# Feature Engineering 

**Author:** Florian Klaver  

In this Jupyter Notebook the features for the modelling are created. This also contains the calculation of vegetation indices and sampling of the training data.

---
## Setup


In [1]:
import pandas as pd
import numpy as np
import rasterio
from scipy.ndimage import binary_erosion
import os
import glob
from tqdm.notebook import tqdm
from datetime import timedelta

In [2]:
# Paths 
sentinel_dir = '../data/Sentinel_CH/'
masks_dir = '../data/ground_truth_masks/'
features_output_dir = '../data/features_all_indices/' 

final_samples_output_path = '../data/training_samples_all_indices.csv'
cloud_stats_output_path = '../data/cloud_masking_stats.csv'

os.makedirs(features_output_dir, exist_ok=True)

In [3]:
# Parameters 
CLOUD_BAND = 13
CLOUD_THRESHOLD = 30  # Percent
N_POSITIVE_SAMPLES = 50000  # Mowed
N_NEGATIVE_SAMPLES = 50000  # Not mowed

# Time windows for temporal matching

# BEFORE_FAR: 9-20 days before mowing. This image will be used for the negative samples (not mowed)
# BEFORE_NEAR: 3-8 days before mowing
# AFTER: 1-7 days after mowing (at least 1 because we don't know the exact time of the mowing event).
# BEFORE_FAR and BEFORE_NEAR will be used to create negative samples (not mowed)
# BEFORE_NEAR and AFTER will be used to create positive samples (mowed)

BEFORE_FAR_MIN = 9
BEFORE_FAR_MAX = 20
BEFORE_NEAR_MIN = 3
BEFORE_NEAR_MAX = 8
AFTER_MIN = 1
AFTER_MAX = 7

# Feature List
FEATURE_NAMES = [
    # Indices AFTER (State) - 5 features
    'ndvi_after', 'evi_after', 'savi_after', 'gndvi_after', 'ndii_after',
    
    # Indices DIFF (Change) - 5 features
    'ndvi_diff', 'evi_diff', 'savi_diff', 'gndvi_diff', 'ndii_diff',
    
    # Raw Band DIFFs (Change) - 5 features
    'blue_diff', 'green_diff', 'red_diff', 'nir_diff', 'swir_diff',

    # Raw Bands AFTER (Optional state) - 5 features
    'blue_after', 'green_after', 'red_after', 'nir_after', 'swir_after'
]

Note: Other time windows and different approaches for searching the image date combinations than the chosen time windows were also tested. For example just choosing the two images before the mowing event (without time restrictions), a combination of both (using time constraints only for AFTER and BFORE_FAR) and other day limits for the given parameters. This chosen combination proofed to work the best in terms of matches found and data quality which directly influenced model performance.

---
### Temporal matching of Sentinel-2 and Ground Truth data

In [4]:
# Load Ground truth
masks_overview = pd.read_csv('../data/ground_truth_masks/masks_overview.csv')
masks_overview['date'] = pd.to_datetime(masks_overview['date'])


# Load Sentinel-2 files
sentinel_files = sorted(glob.glob(os.path.join(sentinel_dir, '*.tif')))
sentinel_dates = []

for f in sentinel_files:
    filename = os.path.basename(f).replace('.tif', '')
    try:
        date = pd.to_datetime(filename)
        sentinel_dates.append({'file': f, 'date': date, 'filename': filename})
    except Exception as e:
        print(f"Warning: Cannot parse date: {filename}. Error: {e}")
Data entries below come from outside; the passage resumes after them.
Section Agree.
Context `{GoRange} {W : Type} (E : WfEnv W) (HE : HydEnv W) (render : list string -> string) (maxRetries : Z) (wd : WorkflowDef).
Context (Hwd : sound_def wd).

(** One round of a session on node [n]: it ends with the result of the plain
    execution, or goes on as the plain execution does. *)
Lemma round_agrees fuel p key wi n l s w w' r l' :
  keeps p key wi s -> wi_CurrentNodeID wi = nd_ID n -> GetNode wd (nd_ID n) = Some n ->
  hyd_nodes E HE render maxRetries (S fuel) wd (Some n) l w = Some (w', (r, l')) ->
  (exists s' wi', session_round E HE render maxRetries wd p wi l s w = RStop w' s' r /\
     keeps p key wi' s' /\ wi_Status wi' = session_status (wr_Status r)) \/
  (exists s2 wi2 l2 w2 n2, session_round E HE render maxRetries wd p wi l s w = RNext w2 s2 l2 /\
     keeps p key wi2 s2 /\ wi_CurrentNodeID wi2 = nd_ID n2 /\ GetNode wd (nd_ID n2) = Some n2 /\
     hyd_nodes E HE render maxRetries fuel wd (Some n2) l2 w2 = Some (w', (r, l'))).
Proof.
  intros Hk Hcur Hn. cbn [hyd_nodes]. unfold session_round. rewrite Hcur, Hn.
  destruct (env_ctx E w) as [c|].
  { intros [= <- <- <-]. left. eexists _, _. split; [done|]. split; [by apply keeps_update, keeps_stop|done]. }
  destruct (sound_node _ _ _ Hwd Hn) as [_ Hne]. rewrite (proj2 (String.eqb_neq _ _) Hne).
  destruct (maxRetries <? _)%Z.
  { intros [= <- <- <-]. left. eexists _, _. split; [done|]. split; [by apply keeps_stop|done]. }
  set (wi1 := SetVariable "current_input" (lp_input (visit (nd_ID n) l)) wi).
  set (s1 := update p (on_inst p _ s)). assert (keeps p key wi1 s1) as Hk1.
  { apply keeps_update, (keeps_on_inst p key wi s (SetVariable "current_input" (lp_input (visit (nd_ID n) l)))); done. }
  clearbody s1 wi1. destruct (hyd_executeNode _ _ _ _ n _ w) as [w1 nr].
  destruct (nr_Error nr) as [x|].
  - set (s2 := on_inst p (MarkNodeFailed (nd_ID n)) s1).
    assert (keeps p key (MarkNodeFailed (nd_ID n) wi1) s2) as Hk2 by (by apply (keeps_on_inst p key wi1 s1 (MarkNodeFailed (nd_ID n)))).
    clearbody s2. destruct (hyd_findErrorEdge wd (nd_ID n)) as [edge|] eqn:Hedge.
    + intros Hrun. right. apply List.find_some in Hedge as [Hin _].
      destruct (sound_edge wd edge Hwd) as [n2 Hn2]; [by apply list_elem_of_In|].
      rewrite Hn2 in Hrun. destruct (sound_node _ _ _ Hwd Hn2) as [E2 _]. rewrite <- E2 in *.
      eexists _, _, _, _, n2. split; [done|]. split.
      { eapply keeps_update, keeps_on_inst; [|exact Hk2]; done. }
      split; [done|]. split; [done|exact Hrun].
    + intros [= <- <- <-]. left. eexists _, _. split; [done|]. split; [by apply keeps_stop|done].
  - set (s2 := on_inst p _ s1).
    assert (keeps p key (MarkNodeCompleted (nd_ID n) (SetVariable (nd_ID n +:+ "_output") (nr_Output nr) wi1)) s2) as Hk2.
    { apply (keeps_on_inst p key wi1 s1 (fun wi => MarkNodeCompleted (nd_ID n) (SetVariable (nd_ID n +:+ "_output") (nr_Output nr) wi))); done. }
    clearbody s2. destruct (hyd_findNextNode _ _ _ _ _ w1) as [w2 [[n2|]|x]] eqn:Hnext.
    + intros Hrun. right. destruct (hyd_next_edge_in _ _ _ _ _ _ _ _ Hnext) as [k2 Hn2].
      destruct (sound_node _ _ _ Hwd Hn2) as [E2 _]. rewrite <- E2 in Hn2.
      eexists _, _, _, _, n2. split; [done|]. split.
      { eapply keeps_update, keeps_on_inst; [|exact Hk2]; done. }
      split; [done|]. split; [done|exact Hrun].
    + intros Hfin. left. assert (Some (w2, (hyd_finish wd (done_node (nd_ID n) nr (visit (nd_ID n) l)), done_node (nd_ID n) nr (visit (nd_ID n) l)))
                                   = Some (w', (r, l'))) as Hfin' by (rewrite <- Hfin; by destruct fuel).
      injection Hfin' as <- <- <-. unfold session_close. eexists _, _. split; [done|]. split.
      * eapply keeps_update, keeps_on_inst; [|eapply keeps_on_inst; [|exact Hk2]]; done.
      * unfold hyd_finish. by destruct (lp_lastError _).
    + intros [= <- <- <-]. left. eexists _, _. split; [done|]. split; [by apply keeps_stop|done].
Qed.
(* ===== verification/Extern.v ===== *)
(** * External predicates and extracted arguments

    The registry of external predicates and the adapter that calls one during
    an evaluation (internal/engine/runtime.go), and [ExtractActionArguments]
    with [convertDatalogValue] (internal/engine/solver.go). *)
From S2P Require Import Prelude GoStrings CoreErrors CoreTypes Facts Sources Datalog Ground Runtime RuntimeProps Solver.
From Stdlib Require Import Ascii String.
Open Scope string_scope.

(** Values that cross the boundary to external Go functions. *)
Inductive AnyVal :=
| AString (s : string)
| AInt (z : Z)
| AInt64 (z : Z)
| AFloat64 (g : string)       (* by its %g text *)
| ABool (b : bool)
| AOther (rendering : string). (* any other type, by its %v text *)

Definition ExternalPredicate : Type := list AnyVal -> res error (list (list AnyVal)).

(** ** The registry *)

Record ExternalPredicateRegistry := { er_predicates : gmap string ExternalPredicate }.

Definition NewExternalPredicateRegistry : ExternalPredicateRegistry := {| er_predicates := ∅ |}.

(** A nil function is [None]. *)
Definition Register (name : string) (fn : option ExternalPredicate) (r : ExternalPredicateRegistry)
  : ExternalPredicateRegistry * option error :=
  match fn with
  | None => (r, Some (EText ("external predicate " +:+ name +:+ " cannot be nil")))
  | Some f => ({| er_predicates := <[name := f]> (er_predicates r) |}, None)
  end.

Definition registry_Get (name : string) (r : ExternalPredicateRegistry) : option ExternalPredicate := er_predicates r !! name.
Definition registry_List (r : ExternalPredicateRegistry) : gmap string ExternalPredicate := er_predicates r.
Definition registry_Count (r : ExternalPredicateRegistry) : nat := size (er_predicates r).

(** ** The adapter *)

Section Adapter.
(** The library's boolean constants, and the [Symbol] field of a constant
    that is neither a name nor a string. *)
Context (TrueConstant FalseConstant : Constant) (constant_Symbol : Constant -> string).

Definition astConstantToGoValue (c : Constant) : AnyVal :=
  match c with
  | CName v => AString v
  | CString v => AString v
  | CNumber z => AInt64 z
  | _ => AString (constant_Symbol c)
  end.

Definition goValueToAstConstant (v : AnyVal) : Constant :=
  match v with
  | AString s => CString s
  | AInt z | AInt64 z => CNumber z
  | AFloat64 g => CFloat64 g
  | ABool b => if b then TrueConstant else FalseConstant
  | AOther r => CString r
  end.

Definition ShouldPushdown : bool := false.
Definition ShouldQuery (inputs : list Constant) (filters : list BaseTerm) : bool := true.

(** The tuples handed to the callback, in order, or the error; the caller's
    context is not passed on. *)
Definition adapter_ExecuteQuery (fn : ExternalPredicate) (inputs : list Constant) : res error (list (list BaseTerm)) :=
  match fn (map astConstantToGoValue inputs) with
  | Err e => Err (EWrap "external predicate failed: " e)
  | Ok results =>
      Ok (map (map (fun v => TConst (goValueToAstConstant v)))
            (List.filter (fun row => match row with [] => false | _ => true end) results))
  end.
End Adapter.

(** ** Extracted arguments *)

(** Values that [convertDatalogValue] distinguishes; [DAnyMap] is a
    map[any]any, [DStrMap] a map[string]any. *)
Inductive DVal :=
| DString (s : string)
| DNumber (rendering : string)     (* any integer or float type, unchanged *)
| DBool (b : bool)
| DList (l : list DVal)
| DAnyMap (m : list (DVal * DVal))
| DStrMap (m : list (string * DVal))
| DOther (rendering : string).

Section Convert.
(** fmt's [%v] text. *)
Context (sprint : DVal -> string).

Fixpoint convertDatalogValue (v : DVal) : DVal :=
  match v with
  | DString _ | DNumber _ | DBool _ => v
  | DList l => DList (map convertDatalogValue l)
  | DAnyMap m => DStrMap (omap (fun '(k, x) => match k with DString s => Some (s, convertDatalogValue x) | _ => None end) m)
  | DStrMap _ | DOther _ => DString (sprint v)
  end.

Context {R : Type} `{!GateRuntime R} (G : GoEnv).

(** The callback of the first query, over the solutions in order. *)
Definition args_of (sols : list Solution) : gmap string DVal :=
  fold_left (fun (args : gmap string DVal) (sol : Solution) =>
               match sol !! "Key", sol !! "Value" with
               | Some k, Some v => <[k := convertDatalogValue (DString v)]> args
               | _, _ => args
               end) sols ∅.

(** The entries of a map[any]any with string keys. *)
Definition map_args (v : DVal) (args : gmap string DVal) : gmap string DVal :=
  match v with
  | DAnyMap m => fold_left (fun acc '(k, x) => match k with DString s => <[s := convertDatalogValue x]> acc | _ => acc end) m args
  | _ => args
  end.

(** The callback of the second query. *)
Definition alternative_args (sols : list Solution) : gmap string DVal :=
  fold_left (fun args (sol : Solution) => match sol !! "Args" with Some v => map_args (DString v) args | None => args end) sols ∅.

Definition ExtractActionArguments (ctx : option error) (input : Envelope) (actionName : string) (e : PolicyEngine R)
  : option (PolicyEngine R * gmap string DVal) :=
  payload ← toMangleFacts G EntityInput (env_Payload input) (env_ContentType input);
  Some match payload with
       | Err _ => (e, ∅)
       | Ok facts =>
           let '(e1, _) := appendEnvelopeFacts G facts input actionName e in
           let '(r1, (sols, _)) := gr_query ctx [] ("action_args(" +:+ quoted actionName +:+ ", Key, Value)") (pe_runtime e1) in
           let e2 := set_runtime r1 e1 in
           let args := args_of sols in
           if decide (args = ∅) then
             let '(r2, (alt, _)) := gr_query ctx [] ("suggested_action(" +:+ quoted actionName +:+ ", Args)") (pe_runtime e2) in
             (set_runtime r2 e2, alternative_args alt)
           else (e2, args)
       end.
End Convert.

(** ** Properties *)

(** The names the runtime sees are those registered. *)
Theorem Register_names {St : Type} `{FactStore St} `{!Mangle St} name fn (reg : ExternalPredicateRegistry) (r : MangleRuntime St) :
  name <> "" -> cfg_external (rt_cfg r) = dom (er_predicates reg) ->
  let '(reg', err) := Register name fn reg in
  let '(r', err') := RegisterExternalPredicate name (bool_decide (fn = None)) r in
  err = err' /\ cfg_external (rt_cfg r') = dom (er_predicates reg').
Proof.
  intros Hn%String.eqb_neq Hd. unfold RegisterExternalPredicate. rewrite Hn. destruct fn as [f|]; cbn; [|done].
  split; [done|]. by rewrite dom_insert_L, Hd.
Qed.

(** A value that an external predicate returns reaches the next external
    predicate unchanged exactly when it is a string or an int64: an int comes
    back as an int64, floats and booleans as the text of their constant. *)
Theorem extern_value_roundtrip T F Sym (v : AnyVal) :
  astConstantToGoValue Sym (goValueToAstConstant T F v) = v <-> (exists s, v = AString s) \/ (exists z, v = AInt64 z).
Proof.
  destruct v as [s|z|z|g|b|r]; cbn; split; intros Hv; try done; try (by destruct Hv as [(? & [=])|(? & [=])]); eauto.
  destruct b; [destruct T|destruct F]; done.
Qed.

(** No map[any]any is left. *)
Fixpoint native (v : DVal) : bool :=
  match v with
  | DList l => forallb native l
  | DStrMap m => forallb (fun '(_, x) => native x) m
  | DAnyMap _ | DOther _ => false
  | _ => true
  end.

Lemma convertDatalogValue_native sprint : forall v, native (convertDatalogValue sprint v) = true.
Proof.
  fix IH 1. intros [s|r|b|l|m|m|r]; cbn; try done.
  - induction l as [|x l IHl]; cbn; [done|]. by rewrite IH, IHl.
  - induction m as [|[k x] m IHm]; cbn; [done|]. destruct k; cbn; try apply IHm. by rewrite IH, IHm.
Qed.

Lemma alternative_args_empty sprint sols : alternative_args sprint sols = ∅.
Proof. unfold alternative_args. induction sols as [|sol sols IH]; cbn; [done|]. by destruct (sol !! "Args"). Qed.

(** Arguments are exactly the bindings of [action_args]: every solution of
    the query is a map of texts, so the values are passed on as strings, and
    the [suggested_action] alternative, which expects a map, never adds an
    argument. *)
Theorem extracted_arguments {R : Type} `{!GateRuntime R} sprint (G : GoEnv) ctx input actionName (e e1 : PolicyEngine R) facts extra :
  toMangleFacts G EntityInput (env_Payload input) (env_ContentType input) = Some (Ok facts) ->
  appendEnvelopeFacts G facts input actionName e = (e1, extra) ->
  exists e', ExtractActionArguments sprint G ctx input actionName e
    = Some (e', args_of sprint (fst (snd (gr_query ctx [] ("action_args(" +:+ quoted actionName +:+ ", Key, Value)") (pe_runtime e1))))).
Proof.
  intros Hp Ha. unfold ExtractActionArguments. rewrite Hp. cbn [mbind option_bind]. rewrite Ha.
  destruct (gr_query ctx [] _ (pe_runtime e1)) as [r1 [sols err]]. cbn [fst snd].
  case_decide as Hempty; [|by eexists]. rewrite Hempty.
  destruct (gr_query ctx [] ("suggested_action(" +:+ _) _) as [r2 [alt err']]. rewrite alternative_args_empty. by eexists.
Qed.
(* ===== verification/Knowledge.v ===== *)
(** * Knowledge readers

    [adapters/knowledge]: the N-Triples reader (ntriples.go), the N-Quads
    reader (nquads.go) and the graph files of the CLI (graph_loader.go), from
    file contents to Datalog facts.  Contents are valid UTF-8, on which the
    rune loops act byte by byte; an out-of-range slice, which panics, is
    [None].  The RDF loader (rdf.go) wraps an external decoder and is left
    out. *)
From S2P Require Import Prelude GoStrings CoreErrors Facts.
From Stdlib Require Import Ascii String.
Open Scope string_scope.

(** ** Lines ([bufio.Scanner]) *)

Definition maxScanTokenSize : nat := Nat.pow 2 16.
Definition err_too_long : error := EText "bufio.Scanner: token too long".

Definition drop_cr (l : string) : string := trim_suffix l (String c_cr "").

(** The lines before the first one that does not fit the buffer. *)
Fixpoint scan_tokens (lines : list string) : list string * option error :=
  match lines with
  | [] => ([], None)
  | [""] => ([], None)               (* the text after the last line break *)
  | l :: rest =>
      if (maxScanTokenSize <=? String.length l)%nat then ([], Some err_too_long)
      else let '(ls, e) := scan_tokens rest in (drop_cr l :: ls, e)
  end.
Definition scan_lines (content : string) : list string * option error := scan_tokens (split_on c_nl content).

(** Lines that carry a statement, trimmed. *)
Definition statement_lines (lines : list string) : list string :=
  List.filter (fun l => negb (String.eqb l "" || has_prefix l "#")) (map trim_space lines).

(** ** N-Triples *)

(** [strings.Index] of a space, and [strings.SplitN(line, " ", 3)]. *)
Definition cut_space (s : string) : option (string * string) :=
  i ← index_of s " "; Some (str_take i s, str_drop (S i) s).
Definition split_n3 (line : string) : option (string * string * string) :=
  '(a, r) ← cut_space line; '(b, c) ← cut_space r; Some (a, b, c).

(** [s[1:len(s)-1]], which panics for a single byte. *)
Definition unwrap_ends (s : string) : option string :=
  if (2 <=? String.length s)%nat then Some (str_take (String.length s - 2) (str_drop 1 s)) else None.

Definition wrapped (s l r : string) : bool := has_prefix s l && has_suffix s r.

Definition clean (s : string) : option string := if wrapped s "<" ">" then unwrap_ends s else Some s.

(** [strings.LastIndex] of a quote. *)
Fixpoint last_quote (s : string) : option nat :=
  match s with
  | "" => None
  | String c s' => match last_quote s' with
                   | Some i => Some (S i)
                   | None => if Ascii.eqb c c_dq then Some 0 else None
                   end
  end.

Definition cleanObject (s : string) : option string :=
  let s := trim_space (trim_suffix (trim_space s) ".") in
  if wrapped s "<" ">" then unwrap_ends s
  else if has_prefix s dq then
    if has_suffix s dq then unwrap_ends s
    else match last_quote s with
         | Some (S i) => Some (str_take i (str_drop 1 s))
         | _ => Some s
         end
  else Some s.

Definition escape (s : string) : string :=
  replace_all dq (String c_bs dq) (replace_all (String c_bs "") (String c_bs (String c_bs "")) s).

Definition triple_fact (s p o : string) : string :=
  "triple(" +:+ quoted (escape s) +:+ ", " +:+ quoted (escape p) +:+ ", " +:+ quoted (escape o) +:+ ")".

(** A statement line: skipped ([Some None]), a fact, or a panic. *)
Definition ntriple_line (line : string) : option (option string) :=
  match split_n3 line with
  | None => Some None
  | Some (a, b, c) => s ← clean a; p ← clean b; o ← cleanObject c; Some (Some (triple_fact s p o))
  end.

Definition ParseNTriples (content : string) : option (res error (list string)) :=
  let '(lines, err) := scan_lines content in
  facts ← mapM ntriple_line (statement_lines lines);
  Some match err with Some e => Err e | None => Ok (omap id facts) end.

(** ** N-Quads *)

Definition DefaultGraph : string := "default".

(** The tokenizer of a line. *)
Fixpoint tokenize (s cur : string) (inQuote escaped : bool) : list string :=
  match s with
  | "" => if String.eqb cur "" then [] else [cur]
  | String c s' =>
      let cur' := cur +:+ String c "" in
      if inQuote then
        if Ascii.eqb c c_dq && negb escaped then tokenize s' cur' false escaped
        else if Ascii.eqb c c_bs && negb escaped then tokenize s' cur' true true
        else tokenize s' cur' true false
      else if Ascii.eqb c c_dq then tokenize s' cur' true escaped
      else if Ascii.eqb c c_sp || Ascii.eqb c c_tab then
        (if String.eqb cur "" then tokenize s' "" false escaped else cur :: tokenize s' "" false escaped)
      else tokenize s' cur' false escaped
  end.

Definition drop_dot (tokens : list string) : list string :=
  match last tokens with
  | Some "." => take (List.length tokens - 1) tokens
  | _ => tokens
  end.

Definition quad_fact (s p o g : string) : string :=
  "quad(" +:+ go_quote s +:+ ", " +:+ go_quote p +:+ ", " +:+ go_quote o +:+ ", " +:+ go_quote g +:+ ")".

Definition nquad_line (line : string) : option (option string) :=
  match drop_dot (tokenize line "" false false) with
  | [s; p; o] => s ← clean s; p ← clean p; o ← clean o; g ← clean DefaultGraph; Some (Some (quad_fact s p o g))
  | [s; p; o; g] => s ← clean s; p ← clean p; o ← clean o; g ← clean g; Some (Some (quad_fact s p o g))
  | _ => Some None
  end.

Definition NQuads_Parse (content : string) : option (res error (list string)) :=
  let '(lines, err) := scan_lines content in
  facts ← mapM nquad_line (statement_lines lines);
  Some match err with Some e => Err e | None => Ok (omap id facts) end.

(** ** Graph files *)

Record Triple := { tr_Subject : string; tr_Predicate : string; tr_Object : string }.

Fixpoint first_seen (seen : gset string) (l : list string) : list string :=
  match l with
  | [] => []
  | x :: rest => if decide (x ∈ seen) then first_seen seen rest else x :: first_seen ({[x]} ∪ seen) rest
  end.
Definition GetPredicates (triples : list Triple) : list string := first_seen ∅ (map tr_Predicate triples).

(** [strings.Fields]. *)
Fixpoint fields_fuel (fuel : nat) (s cur : string) : list string :=
  let emit := if String.eqb cur "" then [] else [cur] in
  match fuel, s with
  | O, _ | _, "" => emit
  | S f, String c s' =>
      match space_len s with
      | O => fields_fuel f s' (cur +:+ String c "")
      | n => (emit ++ fields_fuel f (str_drop n s) "")%list
      end
  end.
Definition strings_Fields (s : string) : list string := fields_fuel (String.length s) s "".

(** [strings.LastIndexAny(s, "/#:")]: the text after it. *)
Fixpoint after_last_sep (s : string) : option string :=
  match s with
  | "" => None
  | String c s' => match after_last_sep s' with
                   | Some r => Some r
                   | None => if in_cutset "/#:" c then Some s' else None
                   end
  end.

Definition SanitizePredicate (raw : string) : string :=
  if String.eqb raw "a" then "type"
  else
    let s := trim_cut raw "<>" in
    let s := default s (after_last_sep s) in
    replace_all "." "_" (replace_all "-" "_" s).

Definition splitLineRespectingQuotes (s : string) : list string := strings_Fields s.

(** ASCII white space, the [\s] class. *)
Definition re_space (c : ascii) : bool :=
  let z := bval c in ((z =? 9) || (z =? 10) || (z =? 12) || (z =? 13) || (z =? 32))%Z.

Fixpoint skip_while (f : ascii -> bool) (s : string) : string :=
  match s with "" => "" | String c s' => if f c then skip_while f s' else s end.

(** The text after [<...>] with something inside. *)
Definition after_iri (s : string) : option string :=
  match s with
  | String "<" (String c s') =>
      if Ascii.eqb c ">" then None
      else match skip_while (fun d => negb (Ascii.eqb d ">")) s' with
           | String _ rest => Some rest
           | "" => None
           end
  | _ => None
  end.
(** The text after a blank node label. *)
Definition after_bnode (s : string) : option string :=
  match s with
  | String "_" (String ":" (String c s')) => if re_space c then None else Some (skip_while (fun d => negb (re_space d)) s')
  | _ => None
  end.
Definition after_spaces (s : string) : option string :=
  match s with String c s' => if re_space c then Some (skip_while re_space s') else None | "" => None end.

(** A space directly before a dot. *)
Fixpoint has_space_dot (s : string) : bool :=
  match s with
  | String c (String d _ as s') => (re_space c && Ascii.eqb d ".") || has_space_dot s'
  | _ => false
  end.

Definition after_subject (s : string) : option string :=
  match after_iri s with Some r => Some r | None => after_bnode s end.

(** The statement pattern on a trimmed line: subject, predicate, and after at
    least one space a text that ends with space and dot. *)
Definition statement_re (line : string) : bool :=
  match r ← after_subject line; r ← after_spaces r; after_iri r with
  | Some (String c r) => re_space c && has_space_dot r
  | _ => false
  end.

Definition nq_triple (line : string) : option Triple :=
  if statement_re line then
    match splitLineRespectingQuotes line with
    | s :: p :: o :: _ => Some {| tr_Subject := s; tr_Predicate := SanitizePredicate p; tr_Object := o |}
    | _ => None
    end
  else None.

Definition parseNQuads (content : string) : list Triple * option error :=
  let '(lines, err) := scan_lines content in (omap nq_triple (statement_lines lines), err).

(** *** Turtle *)

Inductive TurtleState := StateSubject | StatePredicate | StateObject.

Fixpoint turtle_tokens (tokens : list string) (state : TurtleState) (subject predicate : string) : list Triple :=
  match tokens with
  | [] => []
  | t :: rest =>
      if String.eqb t "" then turtle_tokens rest state subject predicate
      else if String.eqb t "." then turtle_tokens rest StateSubject subject predicate
      else if String.eqb t ";" then turtle_tokens rest StatePredicate subject predicate
      else if String.eqb t "," then turtle_tokens rest StateObject subject predicate
      else match state with
           | StateSubject => turtle_tokens rest StatePredicate t predicate
           | StatePredicate => turtle_tokens rest StateObject subject (SanitizePredicate t)
           | StateObject => {| tr_Subject := subject; tr_Predicate := predicate; tr_Object := t |}
                            :: turtle_tokens rest StateObject subject predicate
           end
  end.

Definition turtle_text (content : string) : string :=
  let lines := List.filter (fun l => negb (has_prefix l "#" || has_prefix l "@prefix" || has_prefix l "@base"))
                 (map trim_space (split_on c_nl content)) in
  let text := join " " lines in
  replace_all "," " , " (replace_all "." " . " (replace_all ";" " ; " text)).

Definition parseTurtle (content : string) : list Triple :=
  turtle_tokens (strings_Fields (turtle_text content)) StateSubject "" "".

(** *** Facts *)

Section Cast.
(** Whether [strconv.ParseFloat] accepts a text. *)
Context (is_float : string -> bool).

Definition smartCast (val : string) : option string :=
  let val := match index_of val "^^" with Some i => str_take i val | None => val end in
  let val := trim_space val in
  val ← (if wrapped val "<" ">" then unwrap_ends val else Some val);
  let cleanVal := trim_cut val dq in
  Some (if is_float cleanVal then
          if has_prefix cleanVal "0" && negb (String.eqb cleanVal "0") && negb (has_prefix cleanVal "0.")
          then go_quote cleanVal else cleanVal
        else go_quote cleanVal).

Definition graph_fact (t : Triple) : option string :=
  obj ← smartCast (tr_Object t);
  Some (tr_Predicate t +:+ "(" +:+ go_quote (trim_cut (tr_Subject t) "<>") +:+ ", " +:+ obj +:+ ").").

Definition TriplesToFacts (triples : list Triple) : option (list string) := mapM graph_fact triples.
End Cast.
sentinel_df = pd.DataFrame(sentinel_dates)
print(f"Loaded {len(masks_overview)} ground truth records and {len(sentinel_df)} Sentinel-2 images.")


# Initialize list to store matches
matches = []

# For each ground truth mask, find matching Sentinel-2 images
for idx, row in tqdm(masks_overview.iterrows(), total=len(masks_overview), desc="Finding Matches"):
    event_date = row['date']
   

    after_window = sentinel_df[
        (sentinel_df['date'] >= event_date + timedelta(days=AFTER_MIN)) &
        (sentinel_df['date'] <= event_date + timedelta(days=AFTER_MAX))
    ]

    before_near_window = sentinel_df[
        (sentinel_df['date'] >= event_date - timedelta(days=BEFORE_NEAR_MAX)) &
        (sentinel_df['date'] <= event_date - timedelta(days=BEFORE_NEAR_MIN))
    ]

    before_far_window = sentinel_df[
        (sentinel_df['date'] >= event_date - timedelta(days=BEFORE_FAR_MAX)) &
        (sentinel_df['date'] <= event_date - timedelta(days=BEFORE_FAR_MIN))
    ]

   # If there is at least one image in each window, take the closest ones
    if len(after_window) > 0 and len(before_near_window) > 0 and len(before_far_window) > 0:
        img_after = after_window.iloc[0]
        img_before_near = before_near_window.iloc[-1]
        img_before_far = before_far_window.iloc[-1]

        matches.append({
            'event_date': event_date,
            'event_date_str': row['date_str'],
            'mask_file': row['filename'],
            'before_far_file': img_before_far['filename'] + '.tif',
            'before_near_file': img_before_near['filename'] + '.tif',
            'after_file': img_after['filename'] + '.tif',

        })


# Save matches to DataFrame for further processing
matches_df = pd.DataFrame(matches)
print(f"Found {len(matches_df)} matches with 3 valid images.")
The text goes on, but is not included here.